** How to complete this task **
In the records below, begin at the line containing "destruct (Z.leb_spec split" and end at the line containing "induction buffer as"; quote every line in that span exactly, including both boundary lines, and no others.

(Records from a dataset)
(** C2, as the code has it.  The probability of a symbol is its count
    divided by [fileLength], the length of the whole file found by
    seeking to its end, whatever part of the file the scan read.  The
    probabilities of the 256 symbols of a candidate therefore sum to
    (bytes read during the scan) / (file length); the scan reads at
    most the whole file, and reads all of it when the file has at most
    [blocksize * (boost + 1)] = 614400 bytes, in which case the sum
    is 1. *)
Theorem probability_denominator (split : Z) (data : list Z) (channel : Z) :
  data <> [] -> 0 <= channel < 15 ->
  exists inp g sampled,
    scan_input split (fopen_rb data) initial_globals = Some (inp, g)
    /\ sampledByteTotal (fopen_rb data) = Some sampled
    /\ fileLength g = Z.of_nat (length data)
    /\ (forall i,
          charProbability channel i g
          = (inject_Z ((freq g !!! Z.to_nat channel) !!! Z.to_nat i)
             / inject_Z (Z.of_nat (length data)))%Q)
    /\ (probability_total channel g
        == inject_Z sampled / inject_Z (Z.of_nat (length data)))%Q
    /\ sampled <= Z.of_nat (length data)
    /\ (Z.of_nat (length data) <= blocksize * (boost + 1) ->
        sampled = Z.of_nat (length data)
        /\ (probability_total channel g == 1)%Q).
Proof.
  intros Hne Hch.
  destruct (scan_probability_total split data channel Hch)
    as (inp & g & sampled & Hscan & Hsam & Hl & _ & Htot & Hle & Hall).
  exists inp, g, sampled.
  split; [exact Hscan |]. split; [exact Hsam |]. split; [exact Hl |].
  split; [| split; [exact Htot |]; split; [exact Hle |]].
  - intros i. unfold charProbability. now rewrite Hl.
  - intros Hsmall. split; [exact (Hall Hsmall) |].
    rewrite Htot, (Hall Hsmall). apply Qmult_inv_r.
    assert (Hpos : 0 < Z.of_nat (length data))
      by (destruct data; [congruence | cbn [length]; lia]).
    intros H0. unfold Qeq in H0. cbn in H0. lia.
Qed.

Lemma probability_denominator_witness :
  exists inp g sampled,
    scan_input breakpoint (fopen_rb [1; 2; 3]) initial_globals = Some (inp, g)
    /\ sampledByteTotal (fopen_rb [1; 2; 3]) = Some sampled
    /\ fileLength g = 3
    /\ (forall i,
          charProbability 3 i g
          = (inject_Z ((freq g !!! 3%nat) !!! Z.to_nat i) / inject_Z 3)%Q)
    /\ (probability_total 3 g == inject_Z sampled / inject_Z 3)%Q
    /\ sampled <= 3
    /\ (3 <= blocksize * (boost + 1) ->
        sampled = 3 /\ (probability_total 3 g == 1)%Q).
Proof.
  apply (probability_denominator breakpoint [1; 2; 3] 3).
  - discriminate.
  - lia.
Defined.

(** C2 as stated fails: on a file of 614401 zero bytes the scan reads
    the first block, strides over 24 blocks and reads the last byte,
    24577 bytes in all, yet every count is divided by 614401, so the
    probabilities of a candidate do not sum to 1. *)
Lemma probability_denominator_counterexample :
  exists inp g,
    Prepack.scan (fopen_rb (replicate (Z.to_nat 614401) 0)) initial_globals
    = Some (inp, g)
    /\ sampledByteTotal (fopen_rb (replicate (Z.to_nat 614401) 0))
       = Some 24577
    /\ fileLength g = 614401
    /\ row_sum (freq g !!! 0%nat) = 24577
    /\ ~ (probability_total 0 g == 1)%Q.
Proof.
  destruct (scan_probability_total breakpoint
              (replicate (Z.to_nat 614401) 0) 0 ltac:(lia))
    as (inp & g & sampled & Hscan & Hsam & Hl & Hr & Htot & _).
  assert (Hs : sampledByteTotal (fopen_rb (replicate (Z.to_nat 614401) 0))
               = Some 24577) by (vm_compute; reflexivity).
  rewrite Hs in Hsam. injection Hsam as <-.
  rewrite length_replicate, Z2Nat.id in Hl, Htot by lia.
  exists inp, g. repeat apply conj.
  - exact Hscan.
  - exact Hs.
  - exact Hl.
  - exact Hr.
  - rewrite Htot. intros H. unfold Qeq in H. cbn in H. discriminate.
Qed.

(** ** The lane counter during the scan *)

Lemma channel_of_index (index : Z) :
  1 <= index <= 14 -> 1 <= indexToChannel !!! Z.to_nat index <= 8.
Proof.
  intros H. remember (Z.to_nat index) as k eqn:Ek.
  assert (Hk : (1 <= k <= 14)%nat) by lia. clear Ek H.
  destruct k as [| k]; [lia |].
  do 14 (destruct k as [| k]; [cbn; lia |]). lia.
Qed.

Lemma scan_byte_d (split index channel b : Z) (g : globals) :
  d (scan_byte split index channel b g)
  = if channel =? 0 then d g
    else if d g + 1 =? channel then 0 else d g + 1.
Proof.
  unfold scan_byte. destruct (channel =? 0); [reflexivity |].
  destruct (index <? split) eqn:E; [reflexivity |].
  destruct (Z.leb_spec split index) as [_ | Hlt]; [reflexivity |].
  apply Z.ltb_ge in E. lia.
Qed.

Lemma scan_candidate_bytes_d (split index : Z) (buffer : list Z) :
  let n := indexToChannel !!! Z.to_nat index in
  1 <= n ->
  forall g, 0 <= d g < n ->
  d (scan_candidate_bytes split index buffer g)
  = (d g + Z.of_nat (length buffer)) mod n.
Proof.
  intros n Hn. unfold scan_candidate_bytes. fold n.
  induction buffer as [| b buffer IH]; intros g Hd; cbn [fold_left length].
  - rewrite Z.add_0_r, Z.mod_small by lia. reflexivity.
  - pose proof (scan_byte_d split index n b g) as Hb.
    destruct (Z.eqb_spec n 0) as [? | _]; [lia |].
    rewrite IH.
    + rewrite Hb. destruct (Z.eqb_spec (d g + 1) n) as [E | E].
      * replace (d g + Z.of_nat (S (length buffer)))
          with (Z.of_nat (length buffer) + 1 * n) by lia.
        now rewrite Z.mod_add by lia.
      * f_equal. lia.
    + rewrite Hb. destruct (Z.eqb_spec (d g + 1) n); lia.
Qed.

Lemma scan_candidate_d (split : Z) (buffer : list Z) (g : globals)
    (index : Z) :
  d (scan_candidate split buffer g index) = 0.
Proof. reflexivity. Qed.

Lemma scan_upto_succ (split index : Z) (buffer : list Z) (g : globals) :
  0 <= index ->
  scan_upto split (index + 1) buffer g
  = scan_candidate split buffer (scan_upto split index buffer g) index.
Proof.
  intros Hi. unfold scan_upto.
  replace (index + 1) with (Z.of_nat (S (Z.to_nat index))) by lia.
  rewrite seqZ_S, fold_left_app, Z2Nat.id by lia. reflexivity.
Qed.

Lemma scan_upto_d (split index : Z) (buffer : list Z) (g : globals) :
  1 <= index -> d (scan_upto split index buffer g) = 0.
Proof.
  intros Hi. replace index with (index - 1 + 1) by lia.
  rewrite scan_upto_succ by lia. apply scan_candidate_d.
Qed.

Lemma scan_block_d (split : Z) (buffer : list Z) (g : globals) :
  d (scan_block split buffer g) = 0.
Proof. apply (scan_upto_d split totalChannels). unfold totalChannels. lia. Qed.

Lemma scan_blocks_d (split : Z) (blocks : list (list Z)) (g : globals) :
  blocks <> [] ->
  d (fold_left (fun g buffer => scan_block split buffer g) blocks g) = 0.
Proof.
  destruct blocks as [| b blocks _] using rev_ind; [congruence |].
  intros _. rewrite fold_left_app. apply scan_block_d.
Qed.
Lemma lstrip_head (s : string) :
  lstrip s = "" \/ exists c r, lstrip s = String c r /\ is_space c = false.
Proof.
  induction s as [|c s IH]; [now left|].
  cbn [lstrip]. destruct (is_space c) eqn:Hc; [exact IH|].
  right. now exists c, s.
Qed.

(** [str.strip] is idempotent: stripping what [run] already stripped changes
    nothing. *)
Lemma strip_idem (s : string) : strip (strip s) = strip s.
Proof.
  unfold strip. destruct (lstrip_head s) as [E | (c & r & E & Hc)].
  - rewrite E. reflexivity.
  - rewrite E. destruct (rstrip_head c r Hc) as [r' Er].
    rewrite Er. cbn [lstrip]. rewrite Hc. rewrite <- Er. apply rstrip_idem.
Qed.

(** [run] with [check=False] on a command that starts: the stripped standard
    output, whatever the exit status; the clock advances by the latency. *)
Lemma run_unchecked (h : Host) (cmd : list string) (w : World) rc out err :
  exec h (clock w) cmd = Exited rc out err ->
  run h cmd false true false w
  = Ok (strip out, {| clock := clock w + Z.of_N (latency h (clock w) cmd);
                      log := Ran (clock w) cmd :: log w |}).
Proof.
  intros E. unfold run. cbn [andb]. rewrite E. reflexivity.
Qed.

Lemma run_not_started (h : Host) (cmd : list string) (w : World) msg :
  exec h (clock w) cmd = NotStarted msg ->
  run h cmd false true false w = Raise (OSError msg).
Proof.
  intros E. unfold run. cbn [andb]. rewrite E. reflexivity.
Qed.

Lemma or_None_empty (x : string) : or_None x = None <-> x = "".
Proof. destruct x; cbn; split; congruence. Qed.




(** ** arp_lookup_by_mac *)

Lemma lower_char_idem (c : ascii) : lower_char (lower_char c) = lower_char c.
Proof.
  destruct c as [[] [] [] [] [] [] [] []]; vm_compute; reflexivity.
Qed.

Lemma lower_idem (s : string) : lower (lower s) = lower s.
Proof.
  induction s as [|c s IH]; cbn; [reflexivity|].
  now rewrite lower_char_idem, IH.
Qed.

(** What the loop over the lines returns: the address of the first line that
    is an entry with the MAC looked for; [None] when no line is. *)
Lemma arp_scan_first (lines : list string) (mac_lower : string) :
  match arp_scan lines mac_lower with
  | Some ip =>
      exists before line after,
        lines = (before ++ line :: after)%list
        /\ entry_with mac_lower line ip
        /\ (forall l ip', In l before -> ~ entry_with mac_lower l ip')
  | None => forall l ip', In l lines -> ~ entry_with mac_lower l ip'
  end.
Proof.
  induction lines as [|line rest IH]; cbn [arp_scan].
  - intros l ip' [].
  - assert (Hskip :
        (forall ip', ~ entry_with mac_lower line ip') ->
        match arp_scan rest mac_lower with
        | Some ip =>
            exists before line0 after,
              line :: rest = (before ++ line0 :: after)%list
              /\ entry_with mac_lower line0 ip
              /\ (forall l ip', In l before -> ~ entry_with mac_lower l ip')
        | None => forall l ip', In l (line :: rest) -> ~ entry_with mac_lower l ip'
        end).
    { intros Hno. destruct (arp_scan rest mac_lower) as [ip|].
      - destruct IH as (before & line0 & after & -> & Hm & Hb).
        exists (line :: before), line0, after. split; [reflexivity|].
        split; [exact Hm|]. intros l ip' [<-|Hin]; [apply Hno|now apply Hb].
      - intros l ip' [<-|Hin]; [apply Hno|now apply IH]. }
    destruct (re_search arp_re line) as [m|] eqn:Em.
    + destruct (String.eqb_spec (lower (group m "mac")) mac_lower) as [Heq|Hne].
      * exists [], line, rest. split; [reflexivity|].
        split; [now exists m|]. intros l ip' [].
      * apply Hskip. intros ip' (m' & Em' & Hmac & _).
        rewrite Em in Em'. inversion Em'; subst m'. contradiction.
    + apply Hskip. intros ip' (m' & Em' & _). rewrite Em in Em'. discriminate.
Qed.
(** X19: on the digest-based path a nil return keeps what was asked for:
    with build-info collection on, the general details and the module were
    saved; with the detailed summary on, the manifest was written and the
    command has a result that reads it under the key "files". *)
Theorem X19_digest_success_delivers (pc : PushCommand) :
  validateSha pc = true ->
  runError env pc = None ->
  (IsCollectBuildInfo env = Ok true ->
   existsb isSaveBuildGeneralDetails (runTrace env pc) = true /\
   existsb isSaveBuildInfo (runTrace env pc) = true) /\
  (detailedSummary pc = true ->
   existsb isManifestWrite (runTrace env pc) = true /\
   exists r tempFile,
     GetResult (runCmd env pc) = Some r /\
     reader r = Some (NewContentReader tempFile "files")).
Proof.
  intros Hv Hnil. split.
  - intros Hc. revert Hnil. run_cases.
    all: intros; try discriminate; split; reflexivity.
  - intros Hs. revert Hnil. run_cases.
    all: try match goal with
             | H : negb ?a && false = true |- _ => destruct a; discriminate H
             end.
    all: intros; try discriminate.
    all: split; [reflexivity |].
    all: eexists; eexists; split; reflexivity.
Qed.

End DigestSuccess.

(** ** The further properties on concrete runs *)

Lemma X1_calls_in_source_order_witness :
  (place EvPerformLogin < place (EvRunNativeCmd ["push"; "registry/app:1.0"]))%nat /\
  (place EvSaveBuildGeneralDetails < place (EvBuild Digest "m"))%nat.
Proof.
  split.
  - apply (@X1_calls_in_source_order _ _ _ _ (Cases.fine true)
             (Sample.sampleCmd true true) 2 3);
      [lia | reflexivity | reflexivity].
  - apply (@X1_calls_in_source_order _ _ _ _ (Cases.fine true)
             (Sample.sampleCmd true true) 11 12);
      [lia | reflexivity | reflexivity].
Defined.

Lemma X2_prelude_failure_returned_witness :
  runError Cases.loginFails (Sample.sampleCmd false true) = Some Cases.loginError /\
  last (runTrace Cases.loginFails (Sample.sampleCmd false true)) EvInit
  = EvPerformLogin /\
  runCmd Cases.loginFails (Sample.sampleCmd false true)
  = Sample.sampleCmd false true.
Proof.
  apply (@X2_prelude_failure_returned _ _ _ _ Cases.loginFails
           (Sample.sampleCmd false true) EvPerformLogin Cases.loginError).
  - cbn. right. right. left. reflexivity.
  - reflexivity.
Defined.

Lemma X3_api_version_only_for_docker_witness :
  containerManagerType (Sample.sampleCmd false true) = DockerClient /\
  existsb isValidateClientApiVersion
          (runTrace (Cases.fine true) (Sample.sampleCmd false true)) = true /\
  (runError Cases.versionFails (Sample.sampleCmd false true)
   = Some Cases.versionError /\
   none isPerformLogin
        (runTrace Cases.versionFails (Sample.sampleCmd false true)) = true /\
   none isRunNativeCmd
        (runTrace Cases.versionFails (Sample.sampleCmd false true)) = true).
Proof.
  destruct (@X3_api_version_only_for_docker _ _ _ _ (Cases.fine true)
              (Sample.sampleCmd false true)) as [A [B _]].
  destruct (@X3_api_version_only_for_docker _ _ _ _ Cases.versionFails
              (Sample.sampleCmd false true)) as [_ [_ C]].
  split; [apply A; reflexivity | split; [apply B; reflexivity |]].
  apply C; reflexivity.
Defined.

Lemma X4_persistence_only_when_collecting_witness :
  IsCollectBuildInfo (Cases.fine true) = Ok true.
Proof.
  apply (@X4_persistence_only_when_collecting _ _ _ _ (Cases.fine true)
           (Sample.sampleCmd false false)).
  reflexivity.
Defined.

Lemma X5_no_summary_no_manifest_witness :
  none isGetLayers (runTrace (Cases.fine true) (Sample.sampleCmd true false))
  = true /\
  none isManifestWrite (runTrace (Cases.fine true) (Sample.sampleCmd true false))
  = true /\
  runCmd (Cases.fine true) (Sample.sampleCmd true false)
  = Sample.sampleCmd true false.
Proof.
  apply (@X5_no_summary_no_manifest _ _ _ _ (Cases.fine true)
           (Sample.sampleCmd true false)).
  reflexivity.
Defined.






Lemma X12_build_module_name_witness :
  buildsNamed "m" (runTrace (Cases.fine true) (Sample.sampleCmd true true))
  = true /\
  buildsNamed "" (runTrace (Cases.fine false) (Sample.sampleCmd true true))
  = true.
Proof.
  split.
  - apply (@X12_build_module_name _ _ _ _ (Cases.fine true)
             (Sample.sampleCmd true true) true).
    reflexivity.
  - apply (@X12_build_module_name _ _ _ _ (Cases.fine false)
             (Sample.sampleCmd true true) false).
    reflexivity.
Defined.

Lemma X13_serializer_failure_witness :
  runError Cases.serializerFails (Sample.sampleCmd false true)
  = Some Cases.serializerError /\
  runCmd Cases.serializerFails (Sample.sampleCmd false true)
  = Sample.sampleCmd false true.
Proof.
  destruct (@X13_serializer_failure _ _ _ _ Cases.serializerFails
              (Sample.sampleCmd false true)
              (layersDetails "https://x" [Sample.layer1; Sample.layer2])
              Cases.serializerError)
    as (A & _ & B).
  - vm_compute. do 13 right. left. reflexivity.
  - reflexivity.
  - split; [exact A | exact B].
Defined.

Lemma X14_previous_result_ignored_witness :
  runTrace (Cases.fine false)
           (SetResult (Sample.sampleCmd false true) (Some Cases.staleResult))
  = runTrace (Cases.fine false) (Sample.sampleCmd false true) /\
  runCmd (Cases.fine false)
         (SetResult (Sample.sampleCmd false true) (Some Cases.staleResult))
  = runCmd (Cases.fine false) (Sample.sampleCmd false true).
Proof.
  destruct (@X14_previous_result_ignored _ _ _ _ (Cases.fine false)
              (Sample.sampleCmd false true) (Some Cases.staleResult))
    as (_ & A & _ & B).
  split; [exact A |].
  apply B. intros H. discriminate H.
Defined.
(** * The lwIP bridge of the TCP/IP driver (lwip/src/rostcp.c)

    A shallow embedding of the connection bridge: the per-connection packet
    queue and its read operation, the LibTCP*Callback operation bodies that
    run on the tcpip thread, the blocking LibTCP* wrappers around them, and
    the Internal*EventHandler callbacks lwIP invokes.

    Conventions.
    - C unsigned integers are [Z] with the wrap-around written out ([UINT],
      [u16_t]).
    - A pointer that the code tests against NULL is an [option].
    - ASSERT does not stop the code: the model goes on as a free build does
      and records which assertion did not hold.
    - Spin locks and reference counts are left out: every body below runs
      to its end before another one starts. *)

From Stdlib Require Import ZArith List Bool Lia.
From Stdlib Require String.
Import ListNotations.
Open Scope Z_scope.

(** ** Machine integers *)

Definition UINT (z : Z) : Z := z mod 2 ^ 32.
Definition u16_t (z : Z) : Z := z mod 2 ^ 16.

(** The MIN macro: [((a) < (b) ? (a) : (b))]. *)
Definition MIN (a b : Z) : Z := if a <? b then a else b.

Definition NTSTATUS := Z.

(** lwIP's error codes.  [ERR_OK] is the one whose value is zero, so that
    [if (Error)] reads [Error <> ERR_OK]. *)
Inductive err_t :=
| ERR_OK | ERR_MEM | ERR_BUF | ERR_TIMEOUT | ERR_RTE | ERR_INPROGRESS
| ERR_VAL | ERR_WOULDBLOCK | ERR_USE | ERR_ISCONN | ERR_ABRT | ERR_RST
| ERR_CLSD | ERR_CONN | ERR_ARG | ERR_IF.

Definition err_t_eq_dec (a b : err_t) : {a = b} + {a <> b}.
Proof. decide equality. Defined.

Definition err_eqb (a b : err_t) : bool :=
  if err_t_eq_dec a b then true else false.

(** The states of a pcb, in the order of [tcp_state_str]. *)
Inductive tcp_state :=
| CLOSED | LISTEN | SYN_SENT | SYN_RCVD | ESTABLISHED | FIN_WAIT_1
| FIN_WAIT_2 | CLOSE_WAIT | CLOSING | LAST_ACK | TIME_WAIT.

(** What the bridge takes from the rest of the driver and from the kernel
    headers, none of it part of the sources: the status codes it names and
    the translation of lwIP errors, declared at the top of rostcp.c. *)
Class NtDriver := {
  STATUS_SUCCESS : NTSTATUS;
  STATUS_PENDING : NTSTATUS;
  STATUS_FILE_CLOSED : NTSTATUS;
  STATUS_WAIT_0 : NTSTATUS;
  TCPTranslateError : err_t -> NTSTATUS
}.

(** ** Received data *)

(** A pbuf (chain) is the bytes it holds; [tot_len], a u16_t field, is
    their number. *)
Definition pbuf := list Byte.byte.

Definition tot_len (p : pbuf) : Z := Z.of_nat (length p).

(** Modelled from the spec: lwIP's pbuf_copy_partial is not part of the
    sources.  It takes up to [len] bytes of [p] starting at [offset], both
    u16_t, stores them through the destination pointer and returns how many
    it copied. *)
Definition pbuf_copy_partial (p : pbuf) (len offset : Z) : Z * list Byte.byte :=
  let bytes := firstn (Z.to_nat (u16_t len)) (skipn (Z.to_nat (u16_t offset)) p) in
  (Z.of_nat (length bytes), bytes).

(** QUEUE_ENTRY: the queued pbuf and how much of it was already read. *)
Record QUEUE_ENTRY := mkQueueEntry {
  p : pbuf;
  Offset : Z
}.

(** The fields of CONNECTION_ENDPOINT the bridge uses.  [SocketContext]
    holds the lwIP pcb of the connection, NULL once it is severed. *)
Definition PTCP_PCB := nat.

Record CONNECTION_ENDPOINT := mkConnection {
  SocketContext : option PTCP_PCB;
  PacketQueue : list QUEUE_ENTRY;
  ReceiveShutdown : bool;
  ReceiveShutdownStatus : NTSTATUS;
  SendShutdown : bool
}.

Definition set_SocketContext (c : CONNECTION_ENDPOINT) (v : option PTCP_PCB) :=
  mkConnection v (PacketQueue c) (ReceiveShutdown c) (ReceiveShutdownStatus c)
               (SendShutdown c).

Definition set_PacketQueue (c : CONNECTION_ENDPOINT) (q : list QUEUE_ENTRY) :=
  mkConnection (SocketContext c) q (ReceiveShutdown c) (ReceiveShutdownStatus c)
               (SendShutdown c).

Definition set_ReceiveShutdown (c : CONNECTION_ENDPOINT) (b : bool) (s : NTSTATUS) :=
  mkConnection (SocketContext c) (PacketQueue c) b s (SendShutdown c).

Definition set_SendShutdown (c : CONNECTION_ENDPOINT) (b : bool) :=
  mkConnection (SocketContext c) (PacketQueue c) (ReceiveShutdown c)
               (ReceiveShutdownStatus c) b.

(** ** The packet queue *)

Module Queue.

(** LibTCPEnqueuePacket, given the entry the lookaside list handed out: the
    entry takes the pbuf and offset 0 and goes to the tail.  The code stores
    through the entry without testing it, so it has no other path: with no
    entry to hand out it faults at the first store, and nothing below is
    about that case. *)
Definition LibTCPEnqueuePacket (c : CONNECTION_ENDPOINT) (p : pbuf) : CONNECTION_ENDPOINT :=
  let qp := {| p := p; Offset := 0 |} in
  set_PacketQueue c (PacketQueue c ++ [qp]).

(** LibTCPDequeuePacket: NULL on an empty list, else the removed head. *)
Definition LibTCPDequeuePacket (q : list QUEUE_ENTRY) : option QUEUE_ENTRY * list QUEUE_ENTRY :=
  match q with
  | [] => (None, q)
  | Entry :: rest => (Some Entry, rest)
  end.

(** The four ASSERTs of LibTCPGetDataFromConnectionQueue. *)
Inductive Assertion :=
| ReadLength_nonzero        (* ASSERT(ReadLength != 0)       *)
| Copied_is_ReadLength      (* ASSERT(Copied == ReadLength)  *)
| RecvLen_is_zero           (* ASSERT(RecvLen == 0)          *)
| Received_nonzero.         (* ASSERT of Received being nonzero *)

Definition ASSERT (cond : bool) (a : Assertion) (failed : list Assertion) :=
  if cond then failed else failed ++ [a].

(** The locals of LibTCPGetDataFromConnectionQueue while its loop runs.
    [rd_RecvBuffer] is what was stored through RecvBuffer so far,
    [rd_Status] is [None] until Status is assigned, [rd_Released] the pbufs
    handed to pbuf_free_callback. *)
Record ReadState := mkRead {
  rd_Queue : list QUEUE_ENTRY;
  rd_RecvLen : Z;
  rd_RecvBuffer : list Byte.byte;
  rd_Received : Z;
  rd_Status : option NTSTATUS;
  rd_Released : list pbuf;
  rd_Failed : list Assertion
}.

Section Read.
Context {nt : NtDriver}.

(** One pass through the body of the while loop, for the dequeued [qp] and
    the list [Q] it was taken from, up to the test of RecvLen. *)
Definition read_body (qp : QUEUE_ENTRY) (Q : list QUEUE_ENTRY) (s : ReadState) : ReadState :=
  let PayloadLength := UINT (tot_len (p qp) - Offset qp) in
  let Offset0 := Offset qp in
  let ReadLength := MIN PayloadLength (rd_RecvLen s) in
  let failed := ASSERT (negb (ReadLength =? 0)) ReadLength_nonzero (rd_Failed s) in
  let saved := negb (ReadLength =? PayloadLength) in
  let Q' := if saved
            then {| p := p qp; Offset := UINT (Offset qp + ReadLength) |} :: Q
            else Q in
  let '(Copied, bytes) := pbuf_copy_partial (p qp) ReadLength Offset0 in
  let failed := ASSERT (Copied =? ReadLength) Copied_is_ReadLength failed in
  let RecvLen := UINT (rd_RecvLen s - ReadLength) in
  let Received := UINT (rd_Received s + ReadLength) in
  let released := if saved then rd_Released s else rd_Released s ++ [p qp] in
  let failed := if saved then ASSERT (RecvLen =? 0) RecvLen_is_zero failed else failed in
  let failed := ASSERT (negb (Received =? 0)) Received_nonzero failed in
  {| rd_Queue := Q';
     rd_RecvLen := RecvLen;
     rd_RecvBuffer := rd_RecvBuffer s ++ bytes;
     rd_Received := Received;
     rd_Status := Some STATUS_SUCCESS;
     rd_Released := released;
     rd_Failed := failed |}.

** Your response **
  destruct (Z.leb_spec split index) as [_ | Hlt]; [reflexivity |].
  apply Z.ltb_ge in E. lia.
Qed.

Lemma scan_candidate_bytes_d (split index : Z) (buffer : list Z) :
  let n := indexToChannel !!! Z.to_nat index in
  1 <= n ->
  forall g, 0 <= d g < n ->
  d (scan_candidate_bytes split index buffer g)
  = (d g + Z.of_nat (length buffer)) mod n.
Proof.
  intros n Hn. unfold scan_candidate_bytes. fold n.
  induction buffer as [| b buffer IH]; intros g Hd; cbn [fold_left length].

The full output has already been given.